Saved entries
(* ===== verification/Netip.v ===== *)
(** * Addresses and prefixes

    The part of Go's [net/netip] the access-key allowlist uses: parsing an
    address or a prefix, unmapping, masking and containment.  An address is its
    value and its family; the zone is kept where parsing keeps it. *)

From Stdlib Require Import Ascii String.
From stdpp Require Import base countable list strings numbers.
From S2P Require Import Prelude GoStrings.

Inductive Addr :=
| AddrInvalid
| Addr4 (v : Z)
| Addr6 (v : Z) (zone : string).

#[global] Instance Addr_eq_dec : EqDecision Addr.
Proof. solve_decision. Defined.

#[global] Program Instance Addr_countable : Countable Addr :=
  inj_countable'
    (fun a => match a with AddrInvalid => inl tt | Addr4 v => inr (inl v) | Addr6 v z => inr (inr (v, z)) end)
    (fun s => match s with inl _ => AddrInvalid | inr (inl v) => Addr4 v | inr (inr (v, z)) => Addr6 v z end) _.
Next Obligation. by intros []. Qed.

Definition IsValid (a : Addr) : bool := match a with AddrInvalid => false | _ => true end.
Definition BitLen (a : Addr) : Z := match a with AddrInvalid => 0 | Addr4 _ => 32 | Addr6 _ _ => 128 end.
Definition hasZone (a : Addr) : bool := match a with Addr6 _ z => z <>s "" | _ => false end.
Definition withoutZone (a : Addr) : Addr := match a with Addr6 v _ => Addr6 v "" | _ => a end.
Definition addr_value (a : Addr) : Z := match a with AddrInvalid => 0 | Addr4 v => v | Addr6 v _ => v end.

(** [Unmap] of ::ffff:a.b.c.d is a.b.c.d. *)
Definition Unmap (a : Addr) : Addr :=
  match a with
  | Addr6 v _ => if Z.shiftr v 32 =? 65535 then Addr4 (Z.land v 4294967295) else a
  | _ => a
  end.

Record Prefix := mkPrefix { prefix_addr : Addr; prefix_bits : Z }.

Definition PrefixFrom (a : Addr) (bits : Z) : Prefix :=
  if IsValid a && (0 <=? bits) && (bits <=? BitLen a) then mkPrefix (withoutZone a) bits
  else mkPrefix (withoutZone a) (-1).

(** The high [bits] of an address of the given width. *)
Definition mask_value (width bits v : Z) : Z := Z.shiftl (Z.shiftr v (width - bits)) (width - bits).

Definition Masked (p : Prefix) : Prefix :=
  match prefix_addr p with
  | Addr4 v => mkPrefix (Addr4 (mask_value 32 (prefix_bits p) v)) (prefix_bits p)
  | Addr6 v z => mkPrefix (Addr6 (mask_value 128 (prefix_bits p) v) z) (prefix_bits p)
  | AddrInvalid => p
  end.

Definition Contains (p : Prefix) (a : Addr) : bool :=
  if (prefix_bits p <? 0) || hasZone a then false
  else
    let n := BitLen a in
    if (n =? 0) || negb (BitLen (prefix_addr p) =? n) then false
    else Z.shiftr (Z.lxor (addr_value a) (addr_value (prefix_addr p))) (n - prefix_bits p) =? 0.

(** ** Parsing *)

Definition dot : ascii := "."%char.
Definition colon : ascii := ":"%char.
Definition percent : ascii := "%"%char.
Definition slash : ascii := "/"%char.

Definition code (c : ascii) : Z := Z.of_nat (nat_of_ascii c).

(** [parseIPv4Fields]: [digLen] digits of the current octet have been read,
    [start] says that the next byte opens an octet, [pos] octets are complete. *)
Fixpoint parse4 (l : bytes) (start : bool) (digLen val : Z) (pos : nat) (acc : Z) : option Z :=
  match l with
  | [] => if (pos <? 3)%nat || start then None else Some (acc * 256 + val)
  | c :: l' =>
      if is_digit c then
        if (digLen =? 1) && (val =? 0) then None
        else
          let val' := val * 10 + (code c - 48) in
          if 255 <? val' then None else parse4 l' false (digLen + 1) val' pos acc
      else if Ascii.eqb c dot then
        if start || (pos =? 3)%nat then None else parse4 l' true 0 0 (S pos) (acc * 256 + val)
      else None
  end.

Definition parseIPv4 (l : bytes) : option Z := parse4 l true 0 0 0 0.

Definition hex_value (c : ascii) : option Z :=
  let n := code c in
  if (48 <=? n) && (n <=? 57) then Some (n - 48)
  else if (97 <=? n) && (n <=? 102) then Some (n - 87)
  else if (65 <=? n) && (n <=? 70) then Some (n - 55)
  else None.

(** The hex digits at the front: their value and number.  [None] is a field of
    more than four digits. *)
Fixpoint parse_hex (l : bytes) (acc : Z) (off : nat) : option (Z * nat * bytes) :=
  match l with
  | c :: l' =>
      match hex_value c with
      | Some d => if (3 <? off)%nat then None else parse_hex l' (acc * 16 + d) (S off)
      | None => Some (acc, off, l)
      end
  | [] => Some (acc, off, l)
  end.

(** The loop of [parseIPv6] over the 16-bit fields: the fields read so far, and
    how many of them precede the ellipsis.  Every round reads a field, so eight
    rounds of fuel are enough. *)
Fixpoint parse6 (fuel : nat) (l : bytes) (ellipsis : option nat) (fields : list Z)
    : option (bytes * option nat * list Z) :=
  match fuel with
  | O => Some (l, ellipsis, fields)
  | S fuel' =>
      match parse_hex l 0 0 with
      | None | Some (_, O, _) => None
      | Some (acc, S _, rest) =>
          match rest with
          | [] => Some ([], ellipsis, fields ++ [acc])
          | c :: rest' =>
              if Ascii.eqb c dot then
                if (match ellipsis with None => negb (length fields =? 6)%nat | Some _ => false end)
                   || (6 <? length fields)%nat then None
                else match parseIPv4 l with
                     | Some v => Some ([], ellipsis, fields ++ [Z.shiftr v 16; Z.land v 65535])
                     | None => None
                     end
              else if negb (Ascii.eqb c colon) then None
              else match rest' with
                   | [] => None
                   | d :: rest'' =>
                       if Ascii.eqb d colon then
                         match ellipsis with
                         | Some _ => None
                         | None =>
                             let fields' := fields ++ [acc] in
                             match rest'' with
                             | [] => Some ([], Some (length fields'), fields')
                             | _ => parse6 fuel' rest'' (Some (length fields')) fields'
                             end
                         end
                       else parse6 fuel' rest' ellipsis (fields ++ [acc])
                   end
          end
      end
  end.

Definition join_fields (fields : list Z) : Z := fold_left (fun v f => v * 65536 + f) fields 0.

Definition parseIPv6 (l : bytes) : option Addr :=
  let split := match cut_byte percent l with
               | Some (s, []) => None
               | Some (s, zone) => Some (s, string_of_list_ascii zone)
               | None => Some (l, ""%string)
               end in
  match split with
  | None => None
  | Some (s, zone) =>
      let start := match s with
                   | a :: b :: s' => if Ascii.eqb a colon && Ascii.eqb b colon then Some s' else None
                   | _ => None
                   end in
      match start with
      | Some [] => Some (Addr6 0 zone)
      | _ =>
          let parsed := match start with
                        | Some s' => parse6 8 s' (Some O) []
                        | None => parse6 8 s None []
                        end in
          match parsed with
          | Some ([], ellipsis, fields) =>
              if (length fields <? 8)%nat then
                match ellipsis with
                | None => None
                | Some n => Some (Addr6 (join_fields (take n fields ++ replicate (8 - length fields) 0
                                                      ++ drop n fields)) zone)
                end
              else match ellipsis with
                   | Some _ => None
                   | None => Some (Addr6 (join_fields fields) zone)
                   end
          | _ => None
          end
      end
  end.

(** [ParseAddr]: the first separator decides the family. *)
Fixpoint parse_addr_at (l whole : bytes) : option Addr :=
  match l with
  | [] => None
  | c :: l' =>
      if Ascii.eqb c dot then match parseIPv4 whole with Some v => Some (Addr4 v) | None => None end
      else if Ascii.eqb c colon then parseIPv6 whole
      else if Ascii.eqb c percent then None
      else parse_addr_at l' whole
  end.

Definition ParseAddr (s : string) : option Addr :=
  parse_addr_at (list_ascii_of_string s) (list_ascii_of_string s).

(** The prefix length: one digit, or digits without a leading zero.  A string
    of more than four digits is out of range. *)
Definition parse_bits (l : bytes) (maxBits : Z) : option Z :=
  match l with
  | [] => None
  | c :: l' =>
      if negb (forallb is_digit l) || ((0 <? length l')%nat && Ascii.eqb c "0"%char) then None
      else let bits := value_of l in if maxBits <? bits then None else Some bits
  end.

Definition ParsePrefix (s : string) : option Prefix :=
  match cut_last slash (list_ascii_of_string s) with
  | None => None
  | Some (a, bits) =>
      match parse_addr_at a a with
      | None => None
      | Some addr =>
          if hasZone addr then None
          else match parse_bits bits (BitLen addr) with
               | Some n => Some (PrefixFrom addr n)
               | None => None
               end
      end
  end.

(** ** Printing *)

Definition hex_digit (d : Z) : ascii :=
  ascii_of_nat (Z.to_nat (if d <? 10 then 48 + d else 87 + d)).

(** A 16-bit field in hex without leading zeros. *)
Definition hex_field (x : Z) : bytes :=
  (if 4096 <=? x then [hex_digit (Z.shiftr x 12)] else []) ++
  (if 256 <=? x then [hex_digit (Z.land (Z.shiftr x 8) 15)] else []) ++
  (if 16 <=? x then [hex_digit (Z.land (Z.shiftr x 4) 15)] else []) ++
  [hex_digit (Z.land x 15)].

Definition string4 (v : Z) : bytes :=
  let octet i := digits_of 3 (Z.land (Z.shiftr v i) 255) [] in
  octet 24 ++ dot :: octet 16 ++ dot :: octet 8 ++ dot :: octet 0.

Definition fields6 (v : Z) : list Z := map (fun i => Z.land (Z.shiftr v i) 65535) [112; 96; 80; 64; 48; 32; 16; 0].

Fixpoint zero_run (l : list Z) : nat :=
  match l with [] => O | x :: l' => if x =? 0 then S (zero_run l') else O end.

(** The first longest run of at least two zero fields: its start and length. *)
Fixpoint longest_run (l : list Z) (i best len : nat) : nat * nat :=
  match l with
  | [] => (best, len)
  | _ :: l' =>
      let n := zero_run l in
      if (2 <=? n)%nat && (len <? n)%nat then longest_run l' (S i) i n else longest_run l' (S i) best len
  end.

Definition join6 (l : list Z) : bytes :=
  match l with
  | [] => []
  | x :: l' => hex_field x ++ flat_map (fun f => colon :: hex_field f) l'
  end.

Definition string6 (v : Z) (zone : string) : bytes :=
  let fields := fields6 v in
  let (start, len) := longest_run fields 0 0 0 in
  (if (len =? 0)%nat then join6 fields
   else join6 (take start fields) ++ colon :: colon :: join6 (drop (start + len) fields))
  ++ (if zone ==s "" then [] else percent :: list_ascii_of_string zone).

Definition mapped_prefix : bytes := list_ascii_of_string "::ffff:".

(** [Addr.String] *)
Definition addr_string (a : Addr) : string :=
  string_of_list_ascii
    match a with
    | AddrInvalid => list_ascii_of_string "invalid IP"
    | Addr4 v => string4 v
    | Addr6 v zone =>
        if Z.shiftr v 32 =? 65535 then
          mapped_prefix ++ string4 (Z.land v 4294967295)
          ++ (if zone ==s "" then [] else percent :: list_ascii_of_string zone)
        else string6 v zone
    end.

(** [Prefix.String] of a valid prefix. *)
Definition prefix_string (p : Prefix) : string :=
  (addr_string (prefix_addr p) ++ "/" ++ string_of_list_ascii (digits_of 3 (prefix_bits p) []))%string.

(** ** Containment is agreement on the leading bits *)

Lemma Contains_spec (p : Prefix) (a : Addr) :
  hasZone a = false -> BitLen a = BitLen (prefix_addr p) -> IsValid a = true ->
  0 <= prefix_bits p <= BitLen a -> 0 <= addr_value a -> 0 <= addr_value (prefix_addr p) ->
  Contains p a = true <->
  addr_value a / 2 ^ (BitLen a - prefix_bits p) = addr_value (prefix_addr p) / 2 ^ (BitLen a - prefix_bits p).
Proof.
  intros Hz Hl Hv Hb Ha Hp. unfold Contains. rewrite Hz, <- Hl, Z.eqb_refl.
  rewrite (proj2 (Z.ltb_ge _ _)) by lia. simpl.
  assert ((BitLen a =? 0) = false) as -> by (destruct a; done). simpl.
  rewrite Z.eqb_eq, Z.shiftr_lxor, Z.lxor_eq_0_iff, !Z.shiftr_div_pow2 by lia. done.
Qed.

(** A single address allows itself and nothing else of its family. *)
Lemma Contains_host (a b : Addr) :
  hasZone b = false -> IsValid a = true -> 0 <= addr_value a -> 0 <= addr_value b ->
  Contains (PrefixFrom a (BitLen a)) b = true <-> b = withoutZone a.
Proof.
  intros Hz Hv Ha Hb. unfold PrefixFrom, Contains. rewrite Hv, Z.leb_refl.
  assert ((0 <=? BitLen a) = true) as -> by (destruct a; done). simpl. rewrite Hz.
  assert ((BitLen a <? 0) = false) as -> by (destruct a; done). simpl.
  destruct a as [|v|v z], b as [|w|w y]; simpl in *; try done.
  - rewrite Z.eqb_eq, Z.shiftr_0_r, Z.lxor_eq_0_iff. split; [intros ->; done|intros [= ->]; done].
  - rewrite Z.eqb_eq, Z.shiftr_0_r, Z.lxor_eq_0_iff. apply negb_false_iff, eqb_s_true in Hz. subst y.
    split; [intros ->; done|intros [= ->]; done].
Qed.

_What is expected_.
Find the lines in the data that include "done", then copy each of them.

_Answer to this exercise_.
  assert ((BitLen a =? 0) = false) as -> by (destruct a; done). simpl.
  rewrite Z.eqb_eq, Z.shiftr_lxor, Z.lxor_eq_0_iff, !Z.shiftr_div_pow2 by lia. done.
  assert ((0 <=? BitLen a) = true) as -> by (destruct a; done). simpl. rewrite Hz.
  assert ((BitLen a <? 0) = false) as -> by (destruct a; done). simpl.
  destruct a as [|v|v z], b as [|w|w y]; simpl in *; try done.
  - rewrite Z.eqb_eq, Z.shiftr_0_r, Z.lxor_eq_0_iff. split; [intros ->; done|intros [= ->]; done].
    split; [intros ->; done|intros [= ->]; done].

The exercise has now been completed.